The full listing should be set down exactly as it reads.

-- Supplied information --

┌────────

Lemma remove_inner_spec adds name m :
  pool_ok adds m → ∃ m', remove_inner name m = (m', Ok (items m !! name)) ∧ pool_ok adds m' ∧ same_rest m m' ∧ items m' = delete name (items m).
Proof.
  intros Hm. unfold remove_inner, pool_get, mbind, pool_bind. destruct (items m !! name) as [i|] eqn:Hi.
  - eexists. split; [reflexivity|]. split; [|split; [|reflexivity]].
    + pose proof (pool_ok_delete adds m name i (fee_estimator m) Hm Hi (po_estimator adds m Hm)) as Hp. by destruct m.
    + exists (delete name (items m)), (foldl (λ idx key, index_remove name key idx) (by_coin m) (index_keys i)),
        (sat_sub (total_cost m) (item_cost i)), (sat_sub (total_fee m) (item_fee i)), (fee_estimator m). by destruct m.
  - exists m. split; [reflexivity|]. split; [done|]. split; [apply same_rest_refl|]. by rewrite delete_id.
Qed.

Lemma remove_spec adds name m :
  pool_ok adds m → ∃ m', remove name m = (m', Ok (items m !! name)) ∧ pool_ok adds m' ∧ same_rest m m' ∧ items m' = delete name (items m).
Proof.
  intros Hm. destruct (remove_inner_spec adds name m Hm) as (m' & Hr & Hm' & Hs & Hi').
  unfold remove, mbind at 1, pool_bind at 1. rewrite Hr. destruct (items m !! name) as [i|] eqn:Hi; [|by exists m'].
  destruct (po_items adds m Hm _ _ Hi) as [[_ _ _ _ Hh _ _ _] _].
  destruct (remove_mempool_item_ok _ _ (item_cost i) (item_fee i) (item_height_added i) (total_cost m') (po_estimator adds m' Hm') Hh) as (e & He & Hinv).
  unfold pool_get, mbind, pool_bind, pool_lift. rewrite He. eexists. split; [reflexivity|]. split; [|split; [|done]].
  - destruct Hm' as [P1 P2 P3 P4 P5 P6 P7 P8 P9 P10 P11 P12]. by constructor.
  - eapply same_rest_trans; [exact Hs|]. exists (items m'), (by_coin m'), (total_cost m'), (total_fee m'), e. by destruct m'.
Qed.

└────────

-- Result of the exercise --
Lemma remove_inner_spec adds name m :
  pool_ok adds m → ∃ m', remove_inner name m = (m', Ok (items m !! name)) ∧ pool_ok adds m' ∧ same_rest m m' ∧ items m' = delete name (items m).
Proof.
  intros Hm. unfold remove_inner, pool_get, mbind, pool_bind. destruct (items m !! name) as [i|] eqn:Hi.
  - eexists. split; [reflexivity|]. split; [|split; [|reflexivity]].
    + pose proof (pool_ok_delete adds m name i (fee_estimator m) Hm Hi (po_estimator adds m Hm)) as Hp. by destruct m.
    + exists (delete name (items m)), (foldl (λ idx key, index_remove name key idx) (by_coin m) (index_keys i)),
        (sat_sub (total_cost m) (item_cost i)), (sat_sub (total_fee m) (item_fee i)), (fee_estimator m). by destruct m.
  - exists m. split; [reflexivity|]. split; [done|]. split; [apply same_rest_refl|]. by rewrite delete_id.
Qed.

Lemma remove_spec adds name m :
  pool_ok adds m → ∃ m', remove name m = (m', Ok (items m !! name)) ∧ pool_ok adds m' ∧ same_rest m m' ∧ items m' = delete name (items m).
Proof.
  intros Hm. destruct (remove_inner_spec adds name m Hm) as (m' & Hr & Hm' & Hs & Hi').
  unfold remove, mbind at 1, pool_bind at 1. rewrite Hr. destruct (items m !! name) as [i|] eqn:Hi; [|by exists m'].
  destruct (po_items adds m Hm _ _ Hi) as [[_ _ _ _ Hh _ _ _] _].
  destruct (remove_mempool_item_ok _ _ (item_cost i) (item_fee i) (item_height_added i) (total_cost m') (po_estimator adds m' Hm') Hh) as (e & He & Hinv).
  unfold pool_get, mbind, pool_bind, pool_lift. rewrite He. eexists. split; [reflexivity|]. split; [|split; [|done]].
  - destruct Hm' as [P1 P2 P3 P4 P5 P6 P7 P8 P9 P10 P11 P12]. by constructor.
  - eapply same_rest_trans; [exact Hs|]. exists (items m'), (by_coin m'), (total_cost m'), (total_fee m'), e. by destruct m'.
Qed.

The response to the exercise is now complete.